Reviewed by Thoralf Mildenberger (ZHAW)

  • Paul. D. Ellis, The Essential Guide to Effect Sizes. Statistical Power, Meta-Analysis and the Interpretation of Research Results. Cambridge University Press, Cambridge 2010. Link to book on publisher’s website.

In the last few years, statistical hypothesis testing – with the p-value still being THE standard for reporting results in many fields of science – has increasingly been criticized. Many researchers have even called for abandoning the “NHST” (Null Hypothesis Significance Testing) approach all together. I think this is going too far as many problems are due to misapplication of the techniques and – perhaps even more importantly – misinterpretation of the results. There is also no consensus on how to replace hypothesis testing with a better methodology – some of the more moderate critics suggest using confidence intervals, but while these are often more informative they are essentially equivalent to hypothesis tests and share some of the problems. This makes it all the more important to highlight difficulties in the correct application and interpretation of statistical methodology.

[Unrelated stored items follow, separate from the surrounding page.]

Lemma chain_ext bs bs' x l :
  (forall y, y ∈ removelast (x :: l) -> nx bs' y = nx bs y) -> (forall y, y ∈ l -> pv bs' y = pv bs y) ->
  chain bs x l -> chain bs' x l.
Proof.
  revert x. induction l as [|z l IH]; intros x Hn Hp; [done|]. cbn [chain]. intros [[H1 H2] H3].
  change (removelast (x :: z :: l)) with (x :: removelast (z :: l)) in Hn. split.
  - split; [rewrite Hn by (by left)|rewrite Hp by (by left)]; done.
  - apply IH; [|intros; apply Hp; by right|done]. intros. apply Hn. by right.
Qed.

Lemma chain_last bs x l y : chain bs x (l ++ [y]) -> linked bs (List.last (x :: l) HEAD) y.
Proof.
  revert x. induction l as [|z l IH]; intros x; cbn [app chain]; [tauto|].
  intros [_ H]. by apply IH in H.
Qed.
Lemma chain_init bs x l y : chain bs x (l ++ [y]) -> chain bs x l.
Proof. revert x. induction l as [|z l IH]; intros x; cbn; [done|]. intros [? ?]. eauto. Qed.

Lemma last_in x (l : list nat) : List.last (x :: l) HEAD ∈ x :: l.
Proof.
  revert x. induction l as [|z l IH]; intros x; [by left|]. right. apply (IH z).
Qed.
Lemma last_not_removelast x (l : list nat) :
  NoDup (x :: l) -> List.last (x :: l) HEAD ∉ removelast (x :: l).
Proof.
  revert x. induction l as [|z l IH]; intros x Hnd; [set_solver|].
  change (removelast (x :: z :: l)) with (x :: removelast (z :: l)).
  change (List.last (x :: z :: l) HEAD) with (List.last (z :: l) HEAD).
  apply NoDup_cons in Hnd as [Hx Hnd]. apply not_elem_of_cons. split; [|by apply IH].
  intros E. apply Hx. rewrite <- E. apply last_in.
Qed.
Lemma removelast_in x (l : list nat) : x ∈ removelast l -> x ∈ l.
Proof.
  intros Hx. destruct l as [|y l]; [done|]. rewrite (app_removelast_last HEAD (l := y :: l)) by done.
  apply elem_of_app. by left.
Qed.
Lemma quiet_log s p f : quiet s p dev -> quiet (upd_log f s) p dev.
Proof. intros [Q1 Q2 Q3 Q4 Q5]. split; [done|destruct Q2; by split|done|done|done]. Qed.

(** The block writes of a commit, in order. *)
Definition commit_writes (blk : list Z) (old : list Z) : list (Z * list Z) :=
  log_writes 0 (length hs) ++
  [(start, lh_enc (Z.of_nat (length hs)) blk old)] ++
  home_writes 0 (length hs) ++
  [(start, lh_enc 0 blk (lh_enc (Z.of_nat (length hs)) blk old))].

Lemma apply_writes_out t d x : (forall w, w ∈ t -> w.1 <> x) -> apply_writes t d !! x = d !! x.
Proof.
  revert d. induction t as [|w t IH]; intros d Hw; [done|]. cbn. unfold apply_writes in IH. rewrite IH.
  - rewrite lookup_insert_ne; [done|]. apply Hw. by left.
  - intros w' Hw'. apply Hw. by right.
Qed.

Lemma log_writes_at d k m i :
  (k <= i < k + m)%nat -> apply_writes (log_writes k m) d !! (start + Z.of_nat i + 1) = Some (ds !!! i).
Proof.
  revert d k. induction m as [|m IH]; intros d k Hi; [lia|]. unfold log_writes. cbn [seq map].
  change (apply_writes ((start + Z.of_nat k + 1, ds !!! k) :: log_writes (S k) m) d !! (start + Z.of_nat i + 1) = Some (ds !!! i)).
  cbn. destruct (decide (i = k)) as [->|Hne].
  - fold (apply_writes (log_writes (S k) m) (<[start + Z.of_nat k + 1 := ds !!! k]> d)).
    rewrite apply_writes_out; [apply lookup_insert_eq|].
    intros w (j & <- & Hj%in_seq)%list_elem_of_In%in_map_iff. cbn. lia.
  - apply IH. lia.
Qed.
(* ===== verification/Console.v ===== *)
(** * The console

    kernel/console.c, [uartintr] of kernel/uart.c and [procdump] of
    kernel/proc.c.  Input characters are edited in a ring buffer by the
    interrupt handler [consoleintr] and handed out in lines by
    [consoleread].  The abstract console is a pair of queues: the characters
    of complete lines, and the line being edited. *)

From S2P Require Import Prelude Params Kernel Spinlock StringC Kalloc Vm Proc Uart Printf.

Definition INPUT_BUF_SIZE : Z := 128.
(** [C(x)]: control characters. *)
Definition Ctl (x : Z) : Z := x - 64.
Definition CTRL_D : Z := Ctl 68.
Definition CTRL_H : Z := Ctl 72.
Definition CTRL_P : Z := Ctl 80.
Definition CTRL_U : Z := Ctl 85.

Definition upd_cons (f : console -> console) (s : kernel) : kernel := set_k_cons (f (k_cons s)) s.
Definition cset (f : console -> console) : K unit := modify (upd_cons f).

Definition state_name (st : procstate) : string :=
  match st with
  | UNUSED => "unused" | USED => "used" | SLEEPING => "sleep " | RUNNABLE => "runble"
  | RUNNING => "run   " | ZOMBIE => "zombie"
  end.

Section Console.
Context `{KernelImage} `{Uart16550}.

Definition procdump : K unit :=
  printf nl [] ;;
  forall_do proc_ix (fun p =>
    let* q := pget p id in
    if decide (p_state q = UNUSED) then ret tt else
    printf "%d %s %s" [AInt (p_pid q); AStr (Some (str_bytes (state_name (p_state q))));
                       AStr (Some (cstrn (at_list (p_name q)) 0 16))] ;;
    printf nl []).

Definition consolewrite (src : Z + list Z) (n : Z) : K Z :=
  let* r := foreach_acc (seqZ 0 n) 0 (fun i _ =>
    let* r := either_copyin match src with inl a => inl (u64 (a + i)) | inr l => inr (drop (Z.to_nat i) l) end 1 in
    let '(r, bs) := r : Z * list Z in
    if r =? -1 then ret (inr i) else
    uartputc (aget 0 bs 0) ;;
    ret (inl (i + 1))) in
  match r with inl i => ret i | inr i => ret i end.
(** A block that is neither held nor logged is on the disk as it is seen. *)
Lemma view_clean H p s x :
  intx H p s -> x ∉ logged_blocks (k_log s) -> (forall b, b ∈ H -> ~ caches s b dev x) -> view s x = disk_block s x.
Proof.
  intros I Hx HH. destruct (view_cases s x) as [(b & Hb & Hc & Hv & ->)|[_ ->]]; [|done].
  destruct (ci_unused s (t_inv _ _ _ I) b Hb) as [_ Hd].
  - rewrite (t_ref _ _ _ I b Hb). rewrite decide_False by (intros Hin; by apply (HH b)).
    rewrite decide_False; [done|]. intros [_ Hin]. apply Hx. by rewrite <- (proj2 Hc).
  - rewrite (Hd Hv). by rewrite (proj2 Hc).
Qed.

(** With fewer buffers held and blocks logged than the cache has buffers,
    one is free. *)
Lemma intx_free H p s :
  intx H p s -> (length H + length (logged_blocks (k_log s)) < HEAD)%nat -> some_free s.
Proof.
  intros I Hlen. destruct (decide (Exists (fun b => b_refcnt (buf_at s b) = 0) (seq 0 HEAD))) as [He|He].
  { apply Exists_exists in He as (b & Hb%elem_of_seq & Hz). exists b. split; [lia|done]. }
  exfalso. rewrite <- Forall_Exists_neg, Forall_forall in He.
  set (R := filter (fun b => b ∉ H) (seq 0 HEAD)).
  assert (HR : forall b, b ∈ R -> (b < HEAD)%nat /\ buf_logged s (buf_at s b)).
  { intros b [Hn Hs]%list_elem_of_filter. pose proof (He b Hs) as Hz. apply elem_of_seq in Hs. split; [lia|].
    rewrite (t_ref _ _ _ I b) in Hz by lia. rewrite decide_False in Hz by done. by case_decide. }
  assert (H1 : (length R <= length (logged_blocks (k_log s)))%nat).
  { rewrite <- (length_map (fun b => b_blockno (buf_at s b))). apply submseteq_length, NoDup_submseteq.
    - apply NoDup_fmap_2_strong; [|apply NoDup_filter, NoDup_seq].
      intros a b Ha Hb E. destruct (HR a Ha) as [La [Da _]], (HR b Hb) as [Lb [Db _]].
      destruct (t_dev _ _ _ I). apply (ci_once s (t_inv _ _ _ I)); congruence.
    - intros x Hx. apply list_elem_of_fmap in Hx as (b & -> & Hb). by apply HR. }
  assert (H2 : (HEAD <= length (H ++ R))%nat).
  { rewrite <- (length_seq HEAD 0) at 1. apply submseteq_length, NoDup_submseteq; [apply NoDup_seq|].
    intros b Hb. apply elem_of_app. destruct (decide (b ∈ H)); [by left|right]. by apply list_elem_of_filter. }
  rewrite length_app in H2. lia.
Qed.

One of the most common errors in interpreting the p-value (apart from mistaking it for a probability of the null hypothesis) is mistaking this measure of statistical evidence for a measure of the size of an effect – a highly significant test (very small p-value) only means that there is strong evidence for the existence of an effect, not necessarily that there is evidence for a large effect. For small samples, one can only hope to detect quite large effects, while for very large samples, even very small and practically irrelevant effects become “statistically significant”. So in many applications the question is not only whether some effect exists or not but how large it is and often also what it means in terms of some real world measures like number of lives saved per year or increase in monetary income etc.   

Paul D. Ellis’ “Essential Guide to Effect Sizes”, although already published a few years ago, is still a very good and readable introduction to the topic. The book consist of three parts. The first part gives a general introduction to the problem and introduces the two main types of effect size measures: differences between means  standardized by a measure of spread (Cohen-type measures) on one hand and correlations on the other. It also contains a critical discussion of Cohen’s rough classification of effect sizes. 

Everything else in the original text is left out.